#### [WHAT YOU WILL DO]
Where in the data below does the word "change" appear? Copy each line that holds it.

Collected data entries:
•••••

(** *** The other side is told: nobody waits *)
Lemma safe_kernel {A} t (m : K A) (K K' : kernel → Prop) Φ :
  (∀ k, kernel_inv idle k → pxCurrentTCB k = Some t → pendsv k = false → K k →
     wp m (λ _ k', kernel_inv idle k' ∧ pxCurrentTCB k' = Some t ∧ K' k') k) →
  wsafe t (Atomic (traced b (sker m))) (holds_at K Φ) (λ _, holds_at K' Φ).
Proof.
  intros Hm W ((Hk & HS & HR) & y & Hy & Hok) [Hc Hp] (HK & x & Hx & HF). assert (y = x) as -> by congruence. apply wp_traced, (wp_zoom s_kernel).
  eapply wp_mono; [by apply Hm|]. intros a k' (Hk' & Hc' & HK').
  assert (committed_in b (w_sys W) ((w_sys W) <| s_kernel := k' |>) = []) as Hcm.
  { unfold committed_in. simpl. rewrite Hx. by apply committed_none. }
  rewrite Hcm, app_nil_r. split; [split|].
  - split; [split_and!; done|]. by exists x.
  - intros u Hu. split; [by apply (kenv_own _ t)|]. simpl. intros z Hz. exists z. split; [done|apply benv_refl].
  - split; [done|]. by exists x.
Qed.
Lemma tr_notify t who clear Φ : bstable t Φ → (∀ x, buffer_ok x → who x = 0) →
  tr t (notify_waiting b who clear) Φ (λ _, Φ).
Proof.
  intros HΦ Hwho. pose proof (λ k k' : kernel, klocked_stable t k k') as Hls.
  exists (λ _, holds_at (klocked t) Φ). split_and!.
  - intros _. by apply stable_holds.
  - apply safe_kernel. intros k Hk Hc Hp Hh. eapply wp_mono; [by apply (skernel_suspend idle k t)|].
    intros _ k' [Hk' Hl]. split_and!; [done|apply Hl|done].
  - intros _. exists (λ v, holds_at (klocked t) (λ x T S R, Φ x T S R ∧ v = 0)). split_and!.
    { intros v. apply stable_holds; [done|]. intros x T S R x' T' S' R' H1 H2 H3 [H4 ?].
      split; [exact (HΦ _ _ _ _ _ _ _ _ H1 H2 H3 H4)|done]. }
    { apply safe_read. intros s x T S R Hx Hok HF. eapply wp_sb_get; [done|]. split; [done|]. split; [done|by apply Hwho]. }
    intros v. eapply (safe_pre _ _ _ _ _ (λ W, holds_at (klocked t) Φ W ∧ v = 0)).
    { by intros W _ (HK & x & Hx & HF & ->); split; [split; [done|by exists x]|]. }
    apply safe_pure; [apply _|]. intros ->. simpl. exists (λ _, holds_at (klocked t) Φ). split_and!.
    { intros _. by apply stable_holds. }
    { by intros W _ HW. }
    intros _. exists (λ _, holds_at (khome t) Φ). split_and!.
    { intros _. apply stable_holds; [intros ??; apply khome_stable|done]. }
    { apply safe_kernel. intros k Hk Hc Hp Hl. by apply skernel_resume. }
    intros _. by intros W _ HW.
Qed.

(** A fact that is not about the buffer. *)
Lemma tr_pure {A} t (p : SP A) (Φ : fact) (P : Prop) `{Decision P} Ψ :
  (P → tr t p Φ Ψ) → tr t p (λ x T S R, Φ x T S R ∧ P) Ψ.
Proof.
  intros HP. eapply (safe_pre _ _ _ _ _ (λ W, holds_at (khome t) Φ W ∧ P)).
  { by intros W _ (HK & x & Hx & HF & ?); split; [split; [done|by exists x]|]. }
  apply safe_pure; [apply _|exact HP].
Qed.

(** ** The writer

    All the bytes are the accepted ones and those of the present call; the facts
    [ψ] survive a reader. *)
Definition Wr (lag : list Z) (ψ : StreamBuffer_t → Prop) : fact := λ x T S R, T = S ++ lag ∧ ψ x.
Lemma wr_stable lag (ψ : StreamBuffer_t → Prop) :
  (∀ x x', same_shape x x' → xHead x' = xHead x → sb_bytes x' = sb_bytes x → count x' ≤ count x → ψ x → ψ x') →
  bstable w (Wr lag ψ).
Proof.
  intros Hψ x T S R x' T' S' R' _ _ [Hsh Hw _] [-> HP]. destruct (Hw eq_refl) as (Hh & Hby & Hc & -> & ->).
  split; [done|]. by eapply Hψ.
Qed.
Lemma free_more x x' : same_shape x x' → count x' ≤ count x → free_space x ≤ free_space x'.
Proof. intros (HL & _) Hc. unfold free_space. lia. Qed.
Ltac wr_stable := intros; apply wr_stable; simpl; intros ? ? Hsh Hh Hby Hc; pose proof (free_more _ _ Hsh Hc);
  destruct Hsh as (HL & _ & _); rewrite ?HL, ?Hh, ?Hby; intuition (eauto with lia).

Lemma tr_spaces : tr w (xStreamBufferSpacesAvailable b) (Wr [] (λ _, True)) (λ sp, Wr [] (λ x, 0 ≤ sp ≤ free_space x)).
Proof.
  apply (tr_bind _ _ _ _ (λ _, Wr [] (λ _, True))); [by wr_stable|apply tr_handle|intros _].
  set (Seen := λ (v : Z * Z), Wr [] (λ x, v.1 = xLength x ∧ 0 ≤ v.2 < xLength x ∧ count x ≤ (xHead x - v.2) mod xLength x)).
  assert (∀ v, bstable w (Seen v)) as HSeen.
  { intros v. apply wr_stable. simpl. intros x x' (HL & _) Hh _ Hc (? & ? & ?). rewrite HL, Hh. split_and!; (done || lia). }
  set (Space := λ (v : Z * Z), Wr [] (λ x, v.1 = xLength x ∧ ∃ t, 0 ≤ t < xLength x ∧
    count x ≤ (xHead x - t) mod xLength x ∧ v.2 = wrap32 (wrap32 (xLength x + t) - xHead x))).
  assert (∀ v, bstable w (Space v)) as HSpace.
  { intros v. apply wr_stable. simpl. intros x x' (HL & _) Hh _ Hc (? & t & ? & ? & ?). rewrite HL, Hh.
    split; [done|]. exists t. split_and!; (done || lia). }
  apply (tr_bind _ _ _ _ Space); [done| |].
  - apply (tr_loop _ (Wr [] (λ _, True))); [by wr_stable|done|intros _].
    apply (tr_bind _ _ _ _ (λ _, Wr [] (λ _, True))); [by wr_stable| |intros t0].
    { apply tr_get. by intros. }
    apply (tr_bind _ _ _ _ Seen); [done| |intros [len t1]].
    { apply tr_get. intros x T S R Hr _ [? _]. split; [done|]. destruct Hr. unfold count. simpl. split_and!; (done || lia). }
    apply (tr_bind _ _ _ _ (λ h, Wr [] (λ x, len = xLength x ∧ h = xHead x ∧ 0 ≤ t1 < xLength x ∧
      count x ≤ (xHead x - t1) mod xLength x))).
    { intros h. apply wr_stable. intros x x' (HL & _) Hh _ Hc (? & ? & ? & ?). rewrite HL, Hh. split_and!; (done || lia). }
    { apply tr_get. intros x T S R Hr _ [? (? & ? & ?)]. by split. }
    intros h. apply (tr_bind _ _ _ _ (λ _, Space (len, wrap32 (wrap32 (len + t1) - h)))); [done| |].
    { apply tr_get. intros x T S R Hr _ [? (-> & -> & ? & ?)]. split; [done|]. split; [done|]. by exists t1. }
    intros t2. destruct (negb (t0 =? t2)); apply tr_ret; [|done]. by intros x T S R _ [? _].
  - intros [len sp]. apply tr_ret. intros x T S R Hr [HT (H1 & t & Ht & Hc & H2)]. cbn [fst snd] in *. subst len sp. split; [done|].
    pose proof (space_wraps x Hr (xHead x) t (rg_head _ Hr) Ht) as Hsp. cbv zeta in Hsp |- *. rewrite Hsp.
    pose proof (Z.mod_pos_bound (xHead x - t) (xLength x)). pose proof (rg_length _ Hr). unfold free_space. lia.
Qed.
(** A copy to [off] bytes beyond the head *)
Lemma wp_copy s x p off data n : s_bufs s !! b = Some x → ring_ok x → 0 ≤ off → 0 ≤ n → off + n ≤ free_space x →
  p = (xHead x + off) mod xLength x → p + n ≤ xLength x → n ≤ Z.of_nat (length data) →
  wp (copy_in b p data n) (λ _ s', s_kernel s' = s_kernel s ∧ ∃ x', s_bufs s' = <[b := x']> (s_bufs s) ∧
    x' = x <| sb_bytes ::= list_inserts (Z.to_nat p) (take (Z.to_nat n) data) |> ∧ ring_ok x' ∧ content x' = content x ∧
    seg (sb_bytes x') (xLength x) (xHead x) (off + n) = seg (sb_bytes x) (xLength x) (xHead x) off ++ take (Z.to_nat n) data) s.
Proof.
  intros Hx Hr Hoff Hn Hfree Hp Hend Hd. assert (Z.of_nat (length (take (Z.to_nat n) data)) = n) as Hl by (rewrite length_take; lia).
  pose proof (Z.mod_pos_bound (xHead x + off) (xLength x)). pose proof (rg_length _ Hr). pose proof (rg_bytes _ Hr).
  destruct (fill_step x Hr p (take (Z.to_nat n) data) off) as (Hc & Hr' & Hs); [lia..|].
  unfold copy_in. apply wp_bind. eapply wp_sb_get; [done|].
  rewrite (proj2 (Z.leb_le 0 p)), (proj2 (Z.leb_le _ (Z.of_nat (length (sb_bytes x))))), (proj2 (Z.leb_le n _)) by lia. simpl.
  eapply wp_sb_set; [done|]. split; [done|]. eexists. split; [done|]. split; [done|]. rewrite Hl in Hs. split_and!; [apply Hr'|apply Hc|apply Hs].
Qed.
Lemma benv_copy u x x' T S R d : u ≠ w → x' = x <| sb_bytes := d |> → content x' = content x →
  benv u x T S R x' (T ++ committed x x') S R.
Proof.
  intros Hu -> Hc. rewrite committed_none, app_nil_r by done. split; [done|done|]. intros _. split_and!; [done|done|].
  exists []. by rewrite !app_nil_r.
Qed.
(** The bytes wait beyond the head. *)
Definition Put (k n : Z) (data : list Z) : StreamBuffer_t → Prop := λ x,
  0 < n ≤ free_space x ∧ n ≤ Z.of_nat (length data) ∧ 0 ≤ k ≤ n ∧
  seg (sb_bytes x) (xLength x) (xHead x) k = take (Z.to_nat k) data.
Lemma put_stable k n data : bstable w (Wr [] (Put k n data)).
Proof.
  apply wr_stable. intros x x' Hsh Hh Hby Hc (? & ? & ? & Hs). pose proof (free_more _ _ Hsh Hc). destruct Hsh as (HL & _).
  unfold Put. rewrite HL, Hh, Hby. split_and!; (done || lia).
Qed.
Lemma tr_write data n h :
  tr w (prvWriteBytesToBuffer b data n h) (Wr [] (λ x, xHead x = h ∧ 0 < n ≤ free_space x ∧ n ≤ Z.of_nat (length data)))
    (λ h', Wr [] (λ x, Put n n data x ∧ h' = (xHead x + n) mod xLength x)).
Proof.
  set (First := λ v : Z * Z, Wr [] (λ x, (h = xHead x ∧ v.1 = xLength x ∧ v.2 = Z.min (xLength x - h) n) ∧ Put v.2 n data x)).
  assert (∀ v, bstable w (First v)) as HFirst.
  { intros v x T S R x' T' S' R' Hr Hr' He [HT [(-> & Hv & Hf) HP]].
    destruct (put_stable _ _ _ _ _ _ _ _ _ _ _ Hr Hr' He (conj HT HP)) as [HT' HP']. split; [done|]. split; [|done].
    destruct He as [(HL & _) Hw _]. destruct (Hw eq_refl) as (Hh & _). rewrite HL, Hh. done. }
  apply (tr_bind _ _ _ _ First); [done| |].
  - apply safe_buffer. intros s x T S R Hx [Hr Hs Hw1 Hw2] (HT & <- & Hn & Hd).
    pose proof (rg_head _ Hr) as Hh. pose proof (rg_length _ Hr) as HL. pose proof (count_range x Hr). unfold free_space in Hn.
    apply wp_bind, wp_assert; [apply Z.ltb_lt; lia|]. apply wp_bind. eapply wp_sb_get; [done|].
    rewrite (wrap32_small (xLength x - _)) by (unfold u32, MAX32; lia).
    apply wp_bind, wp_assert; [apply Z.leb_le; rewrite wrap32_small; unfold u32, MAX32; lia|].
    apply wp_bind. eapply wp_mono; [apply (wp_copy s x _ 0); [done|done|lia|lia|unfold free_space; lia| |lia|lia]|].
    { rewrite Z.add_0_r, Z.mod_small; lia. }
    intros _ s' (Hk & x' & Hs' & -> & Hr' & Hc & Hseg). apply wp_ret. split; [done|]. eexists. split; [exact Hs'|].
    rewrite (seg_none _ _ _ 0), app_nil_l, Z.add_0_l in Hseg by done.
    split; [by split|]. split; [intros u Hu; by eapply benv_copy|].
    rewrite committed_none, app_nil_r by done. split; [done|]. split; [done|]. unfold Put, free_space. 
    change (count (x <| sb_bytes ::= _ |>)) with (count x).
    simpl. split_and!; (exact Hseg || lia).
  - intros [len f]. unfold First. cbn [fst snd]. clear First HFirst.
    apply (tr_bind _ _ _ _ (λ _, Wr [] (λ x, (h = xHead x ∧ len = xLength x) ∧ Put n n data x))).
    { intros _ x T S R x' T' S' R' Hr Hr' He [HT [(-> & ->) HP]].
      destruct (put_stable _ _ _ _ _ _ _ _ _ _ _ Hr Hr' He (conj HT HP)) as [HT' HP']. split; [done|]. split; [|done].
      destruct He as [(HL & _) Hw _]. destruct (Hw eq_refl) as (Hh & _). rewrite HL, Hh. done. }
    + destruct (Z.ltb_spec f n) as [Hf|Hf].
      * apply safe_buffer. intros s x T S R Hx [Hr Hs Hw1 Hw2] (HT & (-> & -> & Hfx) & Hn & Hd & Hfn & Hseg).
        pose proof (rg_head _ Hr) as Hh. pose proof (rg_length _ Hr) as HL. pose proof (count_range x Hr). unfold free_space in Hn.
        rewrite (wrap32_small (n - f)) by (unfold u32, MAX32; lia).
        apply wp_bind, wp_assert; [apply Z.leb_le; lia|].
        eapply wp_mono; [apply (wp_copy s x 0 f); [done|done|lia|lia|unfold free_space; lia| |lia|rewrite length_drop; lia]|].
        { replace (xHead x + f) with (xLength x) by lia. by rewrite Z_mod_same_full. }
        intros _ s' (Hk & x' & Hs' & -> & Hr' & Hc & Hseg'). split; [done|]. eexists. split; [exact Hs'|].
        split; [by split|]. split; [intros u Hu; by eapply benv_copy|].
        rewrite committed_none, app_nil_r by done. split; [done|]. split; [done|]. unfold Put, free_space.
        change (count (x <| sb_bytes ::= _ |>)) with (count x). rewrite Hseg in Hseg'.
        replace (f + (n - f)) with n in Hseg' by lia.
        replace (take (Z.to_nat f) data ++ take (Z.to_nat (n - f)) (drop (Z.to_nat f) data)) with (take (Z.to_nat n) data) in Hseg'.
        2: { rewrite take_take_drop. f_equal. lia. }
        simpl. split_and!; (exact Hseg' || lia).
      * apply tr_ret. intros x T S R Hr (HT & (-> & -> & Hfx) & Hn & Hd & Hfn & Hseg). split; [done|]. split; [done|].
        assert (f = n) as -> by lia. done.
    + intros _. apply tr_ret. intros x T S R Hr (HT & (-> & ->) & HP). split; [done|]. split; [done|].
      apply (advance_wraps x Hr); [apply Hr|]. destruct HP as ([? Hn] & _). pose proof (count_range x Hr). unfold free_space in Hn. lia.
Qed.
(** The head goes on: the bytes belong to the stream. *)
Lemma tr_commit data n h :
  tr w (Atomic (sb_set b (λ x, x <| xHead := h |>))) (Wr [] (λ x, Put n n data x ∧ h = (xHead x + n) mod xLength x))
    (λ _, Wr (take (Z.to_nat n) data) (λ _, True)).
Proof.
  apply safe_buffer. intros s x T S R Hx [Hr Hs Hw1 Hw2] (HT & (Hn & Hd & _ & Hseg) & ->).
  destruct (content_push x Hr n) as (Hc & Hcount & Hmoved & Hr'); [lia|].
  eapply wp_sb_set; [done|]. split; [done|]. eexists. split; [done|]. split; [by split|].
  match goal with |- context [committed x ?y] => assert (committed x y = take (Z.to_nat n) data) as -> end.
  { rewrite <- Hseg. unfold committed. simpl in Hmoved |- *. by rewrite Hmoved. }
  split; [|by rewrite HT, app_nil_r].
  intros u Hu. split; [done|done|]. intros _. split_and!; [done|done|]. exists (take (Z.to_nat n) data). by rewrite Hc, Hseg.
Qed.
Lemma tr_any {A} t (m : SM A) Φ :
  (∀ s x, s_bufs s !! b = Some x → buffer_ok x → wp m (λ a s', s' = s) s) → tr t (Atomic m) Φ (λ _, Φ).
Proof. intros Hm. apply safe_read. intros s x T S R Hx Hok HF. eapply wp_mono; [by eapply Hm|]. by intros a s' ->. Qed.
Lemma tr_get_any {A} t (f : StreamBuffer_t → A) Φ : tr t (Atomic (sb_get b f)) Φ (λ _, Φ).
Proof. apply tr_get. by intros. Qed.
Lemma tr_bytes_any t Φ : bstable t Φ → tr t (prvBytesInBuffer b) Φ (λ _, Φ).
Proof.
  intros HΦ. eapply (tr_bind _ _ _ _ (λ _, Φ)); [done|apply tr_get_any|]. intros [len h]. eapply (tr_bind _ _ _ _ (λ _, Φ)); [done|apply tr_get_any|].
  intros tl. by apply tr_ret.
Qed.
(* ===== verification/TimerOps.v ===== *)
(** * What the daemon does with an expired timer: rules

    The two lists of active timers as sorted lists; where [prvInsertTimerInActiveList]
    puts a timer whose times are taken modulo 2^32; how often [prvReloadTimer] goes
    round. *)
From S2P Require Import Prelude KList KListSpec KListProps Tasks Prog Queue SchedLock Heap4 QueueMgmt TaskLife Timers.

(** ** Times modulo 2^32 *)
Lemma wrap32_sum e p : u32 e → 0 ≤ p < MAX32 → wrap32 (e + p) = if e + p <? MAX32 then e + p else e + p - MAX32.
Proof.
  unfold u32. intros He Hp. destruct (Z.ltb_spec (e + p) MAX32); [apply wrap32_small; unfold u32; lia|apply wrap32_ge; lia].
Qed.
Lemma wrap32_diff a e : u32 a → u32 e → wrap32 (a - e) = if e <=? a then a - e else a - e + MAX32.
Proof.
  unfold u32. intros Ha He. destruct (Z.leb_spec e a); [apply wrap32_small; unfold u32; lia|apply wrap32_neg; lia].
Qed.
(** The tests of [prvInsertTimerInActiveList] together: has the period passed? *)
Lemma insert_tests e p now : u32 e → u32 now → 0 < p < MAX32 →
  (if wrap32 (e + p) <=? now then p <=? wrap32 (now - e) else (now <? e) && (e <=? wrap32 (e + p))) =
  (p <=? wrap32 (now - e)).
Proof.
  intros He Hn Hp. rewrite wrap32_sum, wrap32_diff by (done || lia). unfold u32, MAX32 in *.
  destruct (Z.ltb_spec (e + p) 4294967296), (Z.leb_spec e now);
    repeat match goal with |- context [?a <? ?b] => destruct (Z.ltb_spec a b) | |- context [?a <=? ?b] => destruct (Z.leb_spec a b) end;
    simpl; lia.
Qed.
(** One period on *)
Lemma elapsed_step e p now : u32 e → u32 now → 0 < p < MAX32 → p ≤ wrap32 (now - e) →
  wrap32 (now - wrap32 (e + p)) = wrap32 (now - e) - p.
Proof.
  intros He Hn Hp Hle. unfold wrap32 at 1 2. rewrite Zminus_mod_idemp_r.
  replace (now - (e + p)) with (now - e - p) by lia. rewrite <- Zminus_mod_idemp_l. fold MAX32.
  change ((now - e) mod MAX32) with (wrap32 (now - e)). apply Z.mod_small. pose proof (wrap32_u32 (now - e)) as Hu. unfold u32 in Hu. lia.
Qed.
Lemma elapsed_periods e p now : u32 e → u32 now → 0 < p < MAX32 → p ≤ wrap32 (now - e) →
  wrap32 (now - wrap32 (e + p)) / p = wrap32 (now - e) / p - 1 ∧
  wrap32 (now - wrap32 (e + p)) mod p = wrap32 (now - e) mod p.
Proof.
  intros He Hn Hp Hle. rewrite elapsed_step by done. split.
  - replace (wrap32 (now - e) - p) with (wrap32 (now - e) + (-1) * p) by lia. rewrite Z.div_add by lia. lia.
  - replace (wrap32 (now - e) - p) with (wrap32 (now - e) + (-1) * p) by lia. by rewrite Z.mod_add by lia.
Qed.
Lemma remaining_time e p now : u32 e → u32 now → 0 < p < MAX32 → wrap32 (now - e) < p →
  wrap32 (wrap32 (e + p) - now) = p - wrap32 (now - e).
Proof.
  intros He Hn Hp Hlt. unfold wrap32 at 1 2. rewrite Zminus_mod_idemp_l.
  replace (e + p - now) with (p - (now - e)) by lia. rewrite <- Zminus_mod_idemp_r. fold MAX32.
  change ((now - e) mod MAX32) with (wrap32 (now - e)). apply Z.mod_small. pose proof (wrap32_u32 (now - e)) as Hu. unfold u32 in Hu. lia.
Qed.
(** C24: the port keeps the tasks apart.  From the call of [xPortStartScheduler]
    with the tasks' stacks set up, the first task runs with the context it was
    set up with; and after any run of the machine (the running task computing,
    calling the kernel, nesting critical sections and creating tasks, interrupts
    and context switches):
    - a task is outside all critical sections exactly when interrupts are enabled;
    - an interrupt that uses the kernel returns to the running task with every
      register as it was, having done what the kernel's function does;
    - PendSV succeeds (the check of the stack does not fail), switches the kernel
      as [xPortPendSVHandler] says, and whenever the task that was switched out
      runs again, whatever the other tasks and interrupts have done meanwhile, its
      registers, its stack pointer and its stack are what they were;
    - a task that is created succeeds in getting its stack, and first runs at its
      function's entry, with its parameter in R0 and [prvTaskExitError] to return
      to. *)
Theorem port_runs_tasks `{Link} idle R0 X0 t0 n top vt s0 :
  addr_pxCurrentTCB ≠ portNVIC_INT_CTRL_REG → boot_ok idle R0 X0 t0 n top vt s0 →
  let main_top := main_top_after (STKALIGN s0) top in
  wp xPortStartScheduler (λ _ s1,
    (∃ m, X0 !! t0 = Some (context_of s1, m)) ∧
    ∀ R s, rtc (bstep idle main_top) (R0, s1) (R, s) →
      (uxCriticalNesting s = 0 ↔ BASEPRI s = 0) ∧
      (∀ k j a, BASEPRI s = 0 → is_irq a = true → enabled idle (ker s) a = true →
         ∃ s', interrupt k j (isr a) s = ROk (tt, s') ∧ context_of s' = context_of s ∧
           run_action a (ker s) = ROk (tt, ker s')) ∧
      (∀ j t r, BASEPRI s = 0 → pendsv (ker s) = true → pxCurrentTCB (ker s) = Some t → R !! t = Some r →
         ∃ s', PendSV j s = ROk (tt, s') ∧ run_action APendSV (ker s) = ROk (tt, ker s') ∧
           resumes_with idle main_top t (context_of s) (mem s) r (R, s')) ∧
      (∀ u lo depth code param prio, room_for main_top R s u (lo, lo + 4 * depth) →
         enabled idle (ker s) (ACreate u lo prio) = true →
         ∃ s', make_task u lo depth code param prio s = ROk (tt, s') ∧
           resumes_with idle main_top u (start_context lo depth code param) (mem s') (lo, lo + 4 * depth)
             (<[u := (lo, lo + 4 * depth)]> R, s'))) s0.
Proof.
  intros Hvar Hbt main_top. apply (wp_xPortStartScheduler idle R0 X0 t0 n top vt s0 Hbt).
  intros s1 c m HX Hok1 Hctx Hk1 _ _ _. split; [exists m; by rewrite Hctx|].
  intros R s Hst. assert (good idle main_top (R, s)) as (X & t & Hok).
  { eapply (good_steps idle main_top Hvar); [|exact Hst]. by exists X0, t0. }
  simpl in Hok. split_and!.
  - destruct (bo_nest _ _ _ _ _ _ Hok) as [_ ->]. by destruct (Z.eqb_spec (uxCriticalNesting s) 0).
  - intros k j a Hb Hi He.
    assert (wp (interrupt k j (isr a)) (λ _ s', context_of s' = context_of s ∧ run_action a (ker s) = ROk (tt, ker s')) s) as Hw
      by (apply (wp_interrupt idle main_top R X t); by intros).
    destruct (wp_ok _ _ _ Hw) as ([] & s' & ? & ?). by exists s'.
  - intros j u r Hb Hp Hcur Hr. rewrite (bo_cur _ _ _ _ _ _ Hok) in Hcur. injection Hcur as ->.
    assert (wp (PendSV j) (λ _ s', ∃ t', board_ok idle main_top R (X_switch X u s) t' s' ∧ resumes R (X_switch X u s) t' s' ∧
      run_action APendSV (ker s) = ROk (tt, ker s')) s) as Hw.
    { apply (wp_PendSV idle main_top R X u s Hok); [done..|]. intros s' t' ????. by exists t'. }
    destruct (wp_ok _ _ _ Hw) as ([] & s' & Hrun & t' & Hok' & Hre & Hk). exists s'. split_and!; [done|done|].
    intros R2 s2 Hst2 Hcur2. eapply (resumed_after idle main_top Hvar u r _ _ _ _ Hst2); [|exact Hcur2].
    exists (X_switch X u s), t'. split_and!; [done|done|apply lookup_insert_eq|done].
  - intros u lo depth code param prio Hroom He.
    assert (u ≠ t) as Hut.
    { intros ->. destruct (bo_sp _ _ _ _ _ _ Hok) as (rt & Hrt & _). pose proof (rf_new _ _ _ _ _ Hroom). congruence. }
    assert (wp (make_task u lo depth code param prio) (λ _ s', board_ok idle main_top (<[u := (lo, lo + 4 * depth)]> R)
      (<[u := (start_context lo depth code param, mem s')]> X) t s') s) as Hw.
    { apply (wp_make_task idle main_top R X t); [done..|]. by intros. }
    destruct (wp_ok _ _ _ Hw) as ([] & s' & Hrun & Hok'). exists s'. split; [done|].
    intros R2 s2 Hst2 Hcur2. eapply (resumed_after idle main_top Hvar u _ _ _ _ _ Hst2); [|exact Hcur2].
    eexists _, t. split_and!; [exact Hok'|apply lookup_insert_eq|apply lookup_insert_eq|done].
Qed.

•••••

#### [TASK ANSWER]
    change (count (x <| sb_bytes ::= _ |>)) with (count x).
        change (count (x <| sb_bytes ::= _ |>)) with (count x). rewrite Hseg in Hseg'.
  change ((now - e) mod MAX32) with (wrap32 (now - e)). apply Z.mod_small. pose proof (wrap32_u32 (now - e)) as Hu. unfold u32 in Hu. lia.
  change ((now - e) mod MAX32) with (wrap32 (now - e)). apply Z.mod_small. pose proof (wrap32_u32 (now - e)) as Hu. unfold u32 in Hu. lia.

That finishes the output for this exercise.